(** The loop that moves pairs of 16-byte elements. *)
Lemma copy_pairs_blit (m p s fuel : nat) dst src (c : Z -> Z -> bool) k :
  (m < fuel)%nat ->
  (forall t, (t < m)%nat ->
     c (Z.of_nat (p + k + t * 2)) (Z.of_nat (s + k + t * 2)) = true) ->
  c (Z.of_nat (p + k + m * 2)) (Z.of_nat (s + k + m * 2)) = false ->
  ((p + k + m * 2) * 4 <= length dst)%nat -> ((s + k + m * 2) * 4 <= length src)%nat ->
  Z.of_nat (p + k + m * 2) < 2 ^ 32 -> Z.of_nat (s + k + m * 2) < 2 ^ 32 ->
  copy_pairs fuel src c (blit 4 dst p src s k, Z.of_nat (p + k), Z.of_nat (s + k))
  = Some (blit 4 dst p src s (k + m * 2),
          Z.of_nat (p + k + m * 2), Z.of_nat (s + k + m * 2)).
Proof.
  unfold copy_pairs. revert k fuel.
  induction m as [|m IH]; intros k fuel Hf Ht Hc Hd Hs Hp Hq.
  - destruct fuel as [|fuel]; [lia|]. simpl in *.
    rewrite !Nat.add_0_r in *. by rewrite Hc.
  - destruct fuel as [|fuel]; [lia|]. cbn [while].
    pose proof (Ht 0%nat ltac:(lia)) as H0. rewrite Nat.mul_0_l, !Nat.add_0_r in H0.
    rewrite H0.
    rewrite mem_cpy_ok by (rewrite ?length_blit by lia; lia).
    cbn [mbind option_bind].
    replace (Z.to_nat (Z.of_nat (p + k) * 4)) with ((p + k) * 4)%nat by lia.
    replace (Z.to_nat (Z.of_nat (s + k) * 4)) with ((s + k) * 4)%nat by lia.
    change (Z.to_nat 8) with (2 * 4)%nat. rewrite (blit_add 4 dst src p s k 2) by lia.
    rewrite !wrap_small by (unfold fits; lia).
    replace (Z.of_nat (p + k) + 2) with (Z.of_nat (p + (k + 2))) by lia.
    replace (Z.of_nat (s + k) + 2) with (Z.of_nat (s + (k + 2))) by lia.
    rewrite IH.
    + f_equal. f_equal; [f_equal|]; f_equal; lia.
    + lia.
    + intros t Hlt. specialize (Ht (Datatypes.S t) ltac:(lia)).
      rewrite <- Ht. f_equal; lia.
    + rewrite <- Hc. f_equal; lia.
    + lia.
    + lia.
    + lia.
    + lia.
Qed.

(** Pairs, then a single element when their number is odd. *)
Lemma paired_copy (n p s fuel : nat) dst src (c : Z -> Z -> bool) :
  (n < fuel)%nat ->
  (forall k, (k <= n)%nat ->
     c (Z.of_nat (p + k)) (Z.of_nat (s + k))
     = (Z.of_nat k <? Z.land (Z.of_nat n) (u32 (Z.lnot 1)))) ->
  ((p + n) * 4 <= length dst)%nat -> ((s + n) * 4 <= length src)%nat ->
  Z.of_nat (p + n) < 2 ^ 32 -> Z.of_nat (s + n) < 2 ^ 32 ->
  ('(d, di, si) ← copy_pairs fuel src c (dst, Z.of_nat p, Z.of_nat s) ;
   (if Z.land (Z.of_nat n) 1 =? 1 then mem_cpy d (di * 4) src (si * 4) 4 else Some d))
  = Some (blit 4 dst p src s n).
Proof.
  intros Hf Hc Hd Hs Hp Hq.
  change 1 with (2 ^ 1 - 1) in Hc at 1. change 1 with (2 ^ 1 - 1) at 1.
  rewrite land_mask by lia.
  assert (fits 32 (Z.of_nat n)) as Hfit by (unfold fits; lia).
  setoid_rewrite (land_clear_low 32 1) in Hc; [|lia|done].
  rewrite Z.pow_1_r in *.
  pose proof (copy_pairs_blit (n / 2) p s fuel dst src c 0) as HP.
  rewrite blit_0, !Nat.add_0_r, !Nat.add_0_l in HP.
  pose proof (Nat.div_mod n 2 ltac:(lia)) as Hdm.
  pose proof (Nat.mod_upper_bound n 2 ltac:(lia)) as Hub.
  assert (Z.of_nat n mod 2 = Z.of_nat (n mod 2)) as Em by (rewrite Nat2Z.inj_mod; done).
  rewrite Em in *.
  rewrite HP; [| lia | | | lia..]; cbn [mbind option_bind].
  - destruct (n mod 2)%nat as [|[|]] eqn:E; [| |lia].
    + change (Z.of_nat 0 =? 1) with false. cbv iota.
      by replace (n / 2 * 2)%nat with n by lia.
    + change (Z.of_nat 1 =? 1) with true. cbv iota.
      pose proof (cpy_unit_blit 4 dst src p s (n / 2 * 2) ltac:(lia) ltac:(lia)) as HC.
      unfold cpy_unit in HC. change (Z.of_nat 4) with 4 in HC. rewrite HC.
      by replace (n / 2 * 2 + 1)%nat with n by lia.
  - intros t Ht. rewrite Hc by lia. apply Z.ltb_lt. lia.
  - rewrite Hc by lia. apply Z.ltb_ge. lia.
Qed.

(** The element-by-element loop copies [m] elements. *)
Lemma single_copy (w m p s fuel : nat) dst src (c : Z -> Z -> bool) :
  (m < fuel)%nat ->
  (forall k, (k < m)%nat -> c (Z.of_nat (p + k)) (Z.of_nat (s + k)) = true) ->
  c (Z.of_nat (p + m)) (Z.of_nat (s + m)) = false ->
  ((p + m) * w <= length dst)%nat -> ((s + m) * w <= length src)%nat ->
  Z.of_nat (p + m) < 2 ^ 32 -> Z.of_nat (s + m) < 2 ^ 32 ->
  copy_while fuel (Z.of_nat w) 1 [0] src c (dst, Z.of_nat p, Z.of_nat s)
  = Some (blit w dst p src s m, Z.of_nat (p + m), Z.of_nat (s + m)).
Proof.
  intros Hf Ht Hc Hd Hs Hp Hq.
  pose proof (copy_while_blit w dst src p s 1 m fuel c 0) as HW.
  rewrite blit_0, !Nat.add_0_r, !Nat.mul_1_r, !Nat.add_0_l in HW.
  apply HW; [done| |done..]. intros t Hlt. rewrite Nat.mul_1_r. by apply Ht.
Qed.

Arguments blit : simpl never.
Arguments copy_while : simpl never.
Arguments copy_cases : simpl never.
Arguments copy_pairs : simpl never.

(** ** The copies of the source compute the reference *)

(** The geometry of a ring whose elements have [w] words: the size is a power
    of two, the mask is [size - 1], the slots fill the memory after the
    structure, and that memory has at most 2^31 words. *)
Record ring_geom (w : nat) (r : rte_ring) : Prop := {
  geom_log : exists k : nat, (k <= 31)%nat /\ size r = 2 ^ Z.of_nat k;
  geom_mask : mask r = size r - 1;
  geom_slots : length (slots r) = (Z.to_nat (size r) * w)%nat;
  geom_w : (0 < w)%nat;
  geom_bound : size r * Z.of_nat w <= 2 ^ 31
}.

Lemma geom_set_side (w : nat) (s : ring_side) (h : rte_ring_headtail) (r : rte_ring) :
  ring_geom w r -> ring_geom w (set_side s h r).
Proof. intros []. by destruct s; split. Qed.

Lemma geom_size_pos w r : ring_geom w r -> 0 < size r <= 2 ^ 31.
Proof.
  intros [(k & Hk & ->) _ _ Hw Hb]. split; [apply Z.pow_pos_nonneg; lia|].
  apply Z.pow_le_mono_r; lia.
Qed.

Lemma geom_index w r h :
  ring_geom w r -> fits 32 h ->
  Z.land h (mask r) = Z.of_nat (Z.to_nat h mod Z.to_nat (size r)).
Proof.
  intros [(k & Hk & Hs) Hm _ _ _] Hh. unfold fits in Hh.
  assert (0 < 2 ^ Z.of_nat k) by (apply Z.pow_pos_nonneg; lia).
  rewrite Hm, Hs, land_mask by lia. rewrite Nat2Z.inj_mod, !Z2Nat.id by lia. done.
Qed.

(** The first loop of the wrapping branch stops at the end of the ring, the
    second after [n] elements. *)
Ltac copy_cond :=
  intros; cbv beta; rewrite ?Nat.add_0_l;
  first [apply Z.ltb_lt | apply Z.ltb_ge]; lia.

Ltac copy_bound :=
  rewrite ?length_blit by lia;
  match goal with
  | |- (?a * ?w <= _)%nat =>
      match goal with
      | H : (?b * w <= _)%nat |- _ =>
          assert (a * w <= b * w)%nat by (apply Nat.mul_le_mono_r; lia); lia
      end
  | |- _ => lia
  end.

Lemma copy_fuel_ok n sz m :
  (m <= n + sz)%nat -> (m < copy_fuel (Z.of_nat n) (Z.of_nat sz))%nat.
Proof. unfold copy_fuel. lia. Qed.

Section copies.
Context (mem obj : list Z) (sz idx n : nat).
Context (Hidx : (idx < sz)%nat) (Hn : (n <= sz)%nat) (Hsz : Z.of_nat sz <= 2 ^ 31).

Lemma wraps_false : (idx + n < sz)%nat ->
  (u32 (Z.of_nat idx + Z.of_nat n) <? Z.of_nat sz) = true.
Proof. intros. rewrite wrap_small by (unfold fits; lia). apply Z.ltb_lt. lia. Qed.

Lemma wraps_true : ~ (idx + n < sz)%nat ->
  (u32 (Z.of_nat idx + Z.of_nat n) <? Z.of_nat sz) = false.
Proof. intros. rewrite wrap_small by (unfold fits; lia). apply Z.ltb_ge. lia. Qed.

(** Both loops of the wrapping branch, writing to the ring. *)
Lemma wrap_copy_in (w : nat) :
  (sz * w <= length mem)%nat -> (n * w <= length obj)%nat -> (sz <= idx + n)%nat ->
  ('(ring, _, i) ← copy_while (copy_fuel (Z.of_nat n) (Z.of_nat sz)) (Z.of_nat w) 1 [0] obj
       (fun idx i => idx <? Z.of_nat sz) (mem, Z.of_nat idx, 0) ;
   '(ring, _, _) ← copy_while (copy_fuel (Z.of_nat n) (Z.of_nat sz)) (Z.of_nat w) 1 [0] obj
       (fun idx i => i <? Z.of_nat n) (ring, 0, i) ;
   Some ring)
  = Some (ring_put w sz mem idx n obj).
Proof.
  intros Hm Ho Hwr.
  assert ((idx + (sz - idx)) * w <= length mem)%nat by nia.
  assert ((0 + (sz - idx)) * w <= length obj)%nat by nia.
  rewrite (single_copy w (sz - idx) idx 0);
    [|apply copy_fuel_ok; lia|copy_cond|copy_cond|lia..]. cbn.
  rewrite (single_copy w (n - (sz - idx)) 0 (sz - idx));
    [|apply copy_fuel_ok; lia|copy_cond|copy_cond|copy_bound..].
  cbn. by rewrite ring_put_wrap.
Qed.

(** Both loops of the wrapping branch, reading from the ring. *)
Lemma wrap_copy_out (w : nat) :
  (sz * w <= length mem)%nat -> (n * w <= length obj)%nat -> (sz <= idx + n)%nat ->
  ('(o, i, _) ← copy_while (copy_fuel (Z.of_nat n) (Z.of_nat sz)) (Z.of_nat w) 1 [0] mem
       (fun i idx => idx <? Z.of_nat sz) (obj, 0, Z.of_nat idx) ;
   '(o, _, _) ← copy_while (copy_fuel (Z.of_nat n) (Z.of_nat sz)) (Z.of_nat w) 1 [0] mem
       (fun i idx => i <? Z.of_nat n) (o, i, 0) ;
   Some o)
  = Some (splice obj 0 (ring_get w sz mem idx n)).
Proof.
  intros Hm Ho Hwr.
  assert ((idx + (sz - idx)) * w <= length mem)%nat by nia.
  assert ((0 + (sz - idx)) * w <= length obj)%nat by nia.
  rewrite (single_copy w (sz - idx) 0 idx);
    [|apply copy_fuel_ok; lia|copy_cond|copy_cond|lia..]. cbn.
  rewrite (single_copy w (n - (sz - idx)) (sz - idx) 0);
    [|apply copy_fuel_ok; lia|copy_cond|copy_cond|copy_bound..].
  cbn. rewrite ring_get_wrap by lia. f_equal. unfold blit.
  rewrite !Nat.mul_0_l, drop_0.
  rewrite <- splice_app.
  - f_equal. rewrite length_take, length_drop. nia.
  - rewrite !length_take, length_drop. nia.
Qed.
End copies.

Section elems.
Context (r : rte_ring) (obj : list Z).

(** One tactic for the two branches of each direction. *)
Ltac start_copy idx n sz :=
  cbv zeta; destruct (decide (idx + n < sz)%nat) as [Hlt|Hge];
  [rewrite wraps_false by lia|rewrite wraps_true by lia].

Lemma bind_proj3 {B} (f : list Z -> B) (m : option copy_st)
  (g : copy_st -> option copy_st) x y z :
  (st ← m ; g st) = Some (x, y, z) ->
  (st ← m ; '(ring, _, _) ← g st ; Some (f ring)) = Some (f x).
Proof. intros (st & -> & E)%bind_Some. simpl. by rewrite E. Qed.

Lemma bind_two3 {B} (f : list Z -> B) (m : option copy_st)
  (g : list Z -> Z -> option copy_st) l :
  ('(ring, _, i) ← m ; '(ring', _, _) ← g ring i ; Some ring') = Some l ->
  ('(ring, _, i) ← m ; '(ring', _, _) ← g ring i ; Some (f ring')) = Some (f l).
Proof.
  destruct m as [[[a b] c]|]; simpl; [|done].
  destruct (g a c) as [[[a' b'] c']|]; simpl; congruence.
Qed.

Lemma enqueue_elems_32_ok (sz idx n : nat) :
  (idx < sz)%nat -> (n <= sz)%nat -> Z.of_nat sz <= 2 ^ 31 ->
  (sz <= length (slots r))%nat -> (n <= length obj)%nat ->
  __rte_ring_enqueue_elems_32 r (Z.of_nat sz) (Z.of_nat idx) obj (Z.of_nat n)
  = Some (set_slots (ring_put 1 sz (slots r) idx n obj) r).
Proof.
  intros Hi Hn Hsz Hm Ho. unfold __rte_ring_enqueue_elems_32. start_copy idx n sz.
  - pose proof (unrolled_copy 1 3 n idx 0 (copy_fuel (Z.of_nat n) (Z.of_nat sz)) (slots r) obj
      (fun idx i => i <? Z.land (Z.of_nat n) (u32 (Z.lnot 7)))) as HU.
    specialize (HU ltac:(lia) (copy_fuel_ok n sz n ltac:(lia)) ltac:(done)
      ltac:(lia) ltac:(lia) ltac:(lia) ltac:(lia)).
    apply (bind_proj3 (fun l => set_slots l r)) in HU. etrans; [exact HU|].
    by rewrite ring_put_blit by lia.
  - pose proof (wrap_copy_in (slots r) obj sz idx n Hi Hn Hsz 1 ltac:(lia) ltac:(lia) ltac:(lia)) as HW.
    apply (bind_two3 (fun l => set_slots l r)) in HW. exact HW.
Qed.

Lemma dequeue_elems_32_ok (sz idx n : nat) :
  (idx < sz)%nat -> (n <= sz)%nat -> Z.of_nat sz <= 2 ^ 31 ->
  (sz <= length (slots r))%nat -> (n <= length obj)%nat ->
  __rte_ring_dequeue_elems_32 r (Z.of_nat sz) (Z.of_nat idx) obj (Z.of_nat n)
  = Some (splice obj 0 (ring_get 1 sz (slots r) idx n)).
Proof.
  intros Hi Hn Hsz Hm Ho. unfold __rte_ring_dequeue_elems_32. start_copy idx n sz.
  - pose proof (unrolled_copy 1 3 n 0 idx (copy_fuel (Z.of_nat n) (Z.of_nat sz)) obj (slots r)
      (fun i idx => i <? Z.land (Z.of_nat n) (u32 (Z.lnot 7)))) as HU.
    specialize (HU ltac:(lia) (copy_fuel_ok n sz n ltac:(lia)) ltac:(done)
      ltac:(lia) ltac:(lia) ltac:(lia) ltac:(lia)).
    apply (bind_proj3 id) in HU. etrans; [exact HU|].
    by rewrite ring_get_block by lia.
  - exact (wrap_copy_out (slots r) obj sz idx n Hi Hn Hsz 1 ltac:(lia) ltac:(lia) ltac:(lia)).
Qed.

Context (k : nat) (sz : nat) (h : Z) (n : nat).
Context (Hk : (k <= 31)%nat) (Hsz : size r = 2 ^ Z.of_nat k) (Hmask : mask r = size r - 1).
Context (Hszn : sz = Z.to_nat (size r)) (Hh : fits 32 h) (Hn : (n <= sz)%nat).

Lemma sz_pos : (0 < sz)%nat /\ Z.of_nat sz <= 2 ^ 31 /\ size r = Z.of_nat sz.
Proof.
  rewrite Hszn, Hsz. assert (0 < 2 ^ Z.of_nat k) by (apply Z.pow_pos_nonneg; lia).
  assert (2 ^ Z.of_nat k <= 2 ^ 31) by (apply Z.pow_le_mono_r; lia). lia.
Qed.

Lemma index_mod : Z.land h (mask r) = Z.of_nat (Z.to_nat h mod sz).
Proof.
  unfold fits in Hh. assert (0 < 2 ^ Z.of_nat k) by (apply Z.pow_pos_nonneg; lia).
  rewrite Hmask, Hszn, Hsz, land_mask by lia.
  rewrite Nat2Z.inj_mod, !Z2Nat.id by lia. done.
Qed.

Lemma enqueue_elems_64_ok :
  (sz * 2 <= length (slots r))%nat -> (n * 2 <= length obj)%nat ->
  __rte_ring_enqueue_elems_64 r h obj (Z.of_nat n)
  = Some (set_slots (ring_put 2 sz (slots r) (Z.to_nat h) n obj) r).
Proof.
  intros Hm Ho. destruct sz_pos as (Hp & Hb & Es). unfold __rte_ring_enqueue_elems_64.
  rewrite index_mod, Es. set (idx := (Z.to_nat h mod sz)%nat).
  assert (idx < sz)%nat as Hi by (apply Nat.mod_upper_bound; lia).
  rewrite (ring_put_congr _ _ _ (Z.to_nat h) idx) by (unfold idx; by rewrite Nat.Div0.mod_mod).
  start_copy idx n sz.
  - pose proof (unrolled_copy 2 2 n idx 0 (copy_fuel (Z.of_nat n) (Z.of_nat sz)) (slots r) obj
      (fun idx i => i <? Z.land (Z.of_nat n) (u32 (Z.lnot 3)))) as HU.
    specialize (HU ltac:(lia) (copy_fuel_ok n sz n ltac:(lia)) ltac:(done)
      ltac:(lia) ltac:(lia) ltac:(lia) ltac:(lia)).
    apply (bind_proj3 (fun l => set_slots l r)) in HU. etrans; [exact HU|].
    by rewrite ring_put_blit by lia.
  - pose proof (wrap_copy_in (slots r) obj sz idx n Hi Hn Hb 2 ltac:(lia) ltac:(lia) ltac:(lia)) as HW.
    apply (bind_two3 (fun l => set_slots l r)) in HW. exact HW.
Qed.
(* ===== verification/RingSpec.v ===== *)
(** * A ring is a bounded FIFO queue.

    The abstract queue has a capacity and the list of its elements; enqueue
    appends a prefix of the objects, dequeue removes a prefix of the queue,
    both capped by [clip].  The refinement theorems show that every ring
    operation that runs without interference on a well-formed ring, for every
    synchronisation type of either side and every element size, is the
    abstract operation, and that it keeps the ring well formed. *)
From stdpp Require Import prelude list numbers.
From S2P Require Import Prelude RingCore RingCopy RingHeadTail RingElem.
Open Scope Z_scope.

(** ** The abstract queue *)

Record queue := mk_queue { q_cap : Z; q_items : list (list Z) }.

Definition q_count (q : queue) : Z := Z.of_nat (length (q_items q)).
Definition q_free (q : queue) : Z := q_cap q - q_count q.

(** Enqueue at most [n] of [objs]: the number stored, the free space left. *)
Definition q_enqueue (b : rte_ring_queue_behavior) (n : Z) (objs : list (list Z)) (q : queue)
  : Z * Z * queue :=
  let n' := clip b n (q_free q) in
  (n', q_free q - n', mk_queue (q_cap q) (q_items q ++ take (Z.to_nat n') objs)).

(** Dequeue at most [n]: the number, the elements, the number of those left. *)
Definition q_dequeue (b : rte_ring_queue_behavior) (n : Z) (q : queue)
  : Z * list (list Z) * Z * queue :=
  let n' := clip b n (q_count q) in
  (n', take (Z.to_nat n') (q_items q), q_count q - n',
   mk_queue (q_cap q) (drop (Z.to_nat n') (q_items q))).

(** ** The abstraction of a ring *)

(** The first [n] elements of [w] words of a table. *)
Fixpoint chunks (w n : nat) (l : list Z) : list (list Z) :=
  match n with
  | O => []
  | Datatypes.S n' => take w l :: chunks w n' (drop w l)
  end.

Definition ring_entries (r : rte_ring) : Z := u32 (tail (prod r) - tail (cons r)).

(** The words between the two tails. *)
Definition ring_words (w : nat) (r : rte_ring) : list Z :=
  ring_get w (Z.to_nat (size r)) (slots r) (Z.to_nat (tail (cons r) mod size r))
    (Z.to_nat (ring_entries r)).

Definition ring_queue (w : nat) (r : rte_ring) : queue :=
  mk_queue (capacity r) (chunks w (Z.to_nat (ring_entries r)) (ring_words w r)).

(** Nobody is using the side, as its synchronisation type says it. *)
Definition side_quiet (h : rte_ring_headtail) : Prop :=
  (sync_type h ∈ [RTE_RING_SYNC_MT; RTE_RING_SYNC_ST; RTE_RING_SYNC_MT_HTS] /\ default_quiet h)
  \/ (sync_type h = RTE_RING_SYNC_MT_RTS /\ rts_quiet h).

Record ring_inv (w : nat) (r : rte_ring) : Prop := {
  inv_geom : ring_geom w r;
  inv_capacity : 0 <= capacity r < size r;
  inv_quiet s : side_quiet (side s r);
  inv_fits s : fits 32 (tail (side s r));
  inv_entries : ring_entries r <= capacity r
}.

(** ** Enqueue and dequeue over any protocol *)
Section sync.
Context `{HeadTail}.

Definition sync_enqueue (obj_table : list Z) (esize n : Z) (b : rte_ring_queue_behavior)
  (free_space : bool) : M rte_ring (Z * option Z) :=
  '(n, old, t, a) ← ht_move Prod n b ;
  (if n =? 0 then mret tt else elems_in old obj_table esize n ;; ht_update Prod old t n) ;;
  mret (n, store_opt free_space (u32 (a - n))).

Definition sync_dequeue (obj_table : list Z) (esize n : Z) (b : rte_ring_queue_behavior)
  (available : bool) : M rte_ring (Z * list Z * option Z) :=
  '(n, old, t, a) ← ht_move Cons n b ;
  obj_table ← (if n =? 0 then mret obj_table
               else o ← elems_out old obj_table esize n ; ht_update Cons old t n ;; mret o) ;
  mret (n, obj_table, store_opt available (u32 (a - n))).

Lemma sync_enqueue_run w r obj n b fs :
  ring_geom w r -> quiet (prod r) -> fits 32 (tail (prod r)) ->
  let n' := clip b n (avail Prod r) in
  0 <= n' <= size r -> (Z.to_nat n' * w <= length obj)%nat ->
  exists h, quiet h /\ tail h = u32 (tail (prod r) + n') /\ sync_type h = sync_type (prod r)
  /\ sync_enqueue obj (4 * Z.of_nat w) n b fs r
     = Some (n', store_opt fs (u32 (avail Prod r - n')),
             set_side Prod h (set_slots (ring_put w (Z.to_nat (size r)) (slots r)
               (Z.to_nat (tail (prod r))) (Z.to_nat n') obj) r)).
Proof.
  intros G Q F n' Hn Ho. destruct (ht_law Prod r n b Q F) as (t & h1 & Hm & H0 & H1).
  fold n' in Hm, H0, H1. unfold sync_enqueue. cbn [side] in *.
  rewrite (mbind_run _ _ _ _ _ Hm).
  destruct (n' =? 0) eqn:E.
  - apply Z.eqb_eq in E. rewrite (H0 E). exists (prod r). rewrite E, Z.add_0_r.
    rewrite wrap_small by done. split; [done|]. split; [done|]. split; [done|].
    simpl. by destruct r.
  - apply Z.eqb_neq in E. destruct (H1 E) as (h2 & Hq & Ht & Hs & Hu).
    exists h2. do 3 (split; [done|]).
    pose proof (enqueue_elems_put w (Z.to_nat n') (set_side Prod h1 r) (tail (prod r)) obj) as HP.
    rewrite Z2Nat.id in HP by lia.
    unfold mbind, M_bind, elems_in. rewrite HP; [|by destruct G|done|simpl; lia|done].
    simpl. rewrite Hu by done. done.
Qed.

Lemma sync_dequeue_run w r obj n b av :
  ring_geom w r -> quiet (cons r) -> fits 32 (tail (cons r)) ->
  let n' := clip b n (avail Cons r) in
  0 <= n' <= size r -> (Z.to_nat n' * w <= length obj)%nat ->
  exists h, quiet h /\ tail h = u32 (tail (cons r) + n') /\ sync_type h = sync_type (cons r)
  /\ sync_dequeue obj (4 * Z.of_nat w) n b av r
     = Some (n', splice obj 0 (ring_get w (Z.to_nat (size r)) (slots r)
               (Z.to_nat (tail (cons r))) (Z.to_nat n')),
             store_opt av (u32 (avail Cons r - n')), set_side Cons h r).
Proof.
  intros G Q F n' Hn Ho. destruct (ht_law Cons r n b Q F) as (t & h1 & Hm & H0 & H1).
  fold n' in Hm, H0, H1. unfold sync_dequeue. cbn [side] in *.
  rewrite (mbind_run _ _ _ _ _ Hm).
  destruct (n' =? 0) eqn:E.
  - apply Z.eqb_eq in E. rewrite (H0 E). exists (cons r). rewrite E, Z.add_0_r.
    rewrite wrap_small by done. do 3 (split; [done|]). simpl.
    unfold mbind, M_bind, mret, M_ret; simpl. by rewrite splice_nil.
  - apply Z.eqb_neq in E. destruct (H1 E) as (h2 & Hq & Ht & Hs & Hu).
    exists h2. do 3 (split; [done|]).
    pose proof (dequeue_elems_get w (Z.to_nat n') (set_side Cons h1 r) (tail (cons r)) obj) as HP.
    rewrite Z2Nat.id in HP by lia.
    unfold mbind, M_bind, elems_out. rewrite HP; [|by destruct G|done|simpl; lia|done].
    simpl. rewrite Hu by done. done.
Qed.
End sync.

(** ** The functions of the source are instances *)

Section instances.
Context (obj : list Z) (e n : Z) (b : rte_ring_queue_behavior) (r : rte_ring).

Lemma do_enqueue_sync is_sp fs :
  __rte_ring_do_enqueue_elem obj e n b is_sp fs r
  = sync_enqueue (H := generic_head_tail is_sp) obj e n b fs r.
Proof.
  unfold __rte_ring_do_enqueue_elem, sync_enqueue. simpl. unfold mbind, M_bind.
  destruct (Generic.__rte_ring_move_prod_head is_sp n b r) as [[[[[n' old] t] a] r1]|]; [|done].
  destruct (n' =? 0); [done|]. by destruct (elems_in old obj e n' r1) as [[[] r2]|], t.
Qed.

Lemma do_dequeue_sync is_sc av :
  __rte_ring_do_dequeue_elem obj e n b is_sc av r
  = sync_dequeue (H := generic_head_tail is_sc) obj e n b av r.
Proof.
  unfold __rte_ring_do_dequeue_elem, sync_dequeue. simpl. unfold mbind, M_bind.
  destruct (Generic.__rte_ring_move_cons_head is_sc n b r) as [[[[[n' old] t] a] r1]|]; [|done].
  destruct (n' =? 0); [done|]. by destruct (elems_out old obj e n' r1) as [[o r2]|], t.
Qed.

---

* _Work request_:
Count the lines in the material above where the word "Hmask" occurs, and reply with nothing but the number.

* _Exercise result_:
2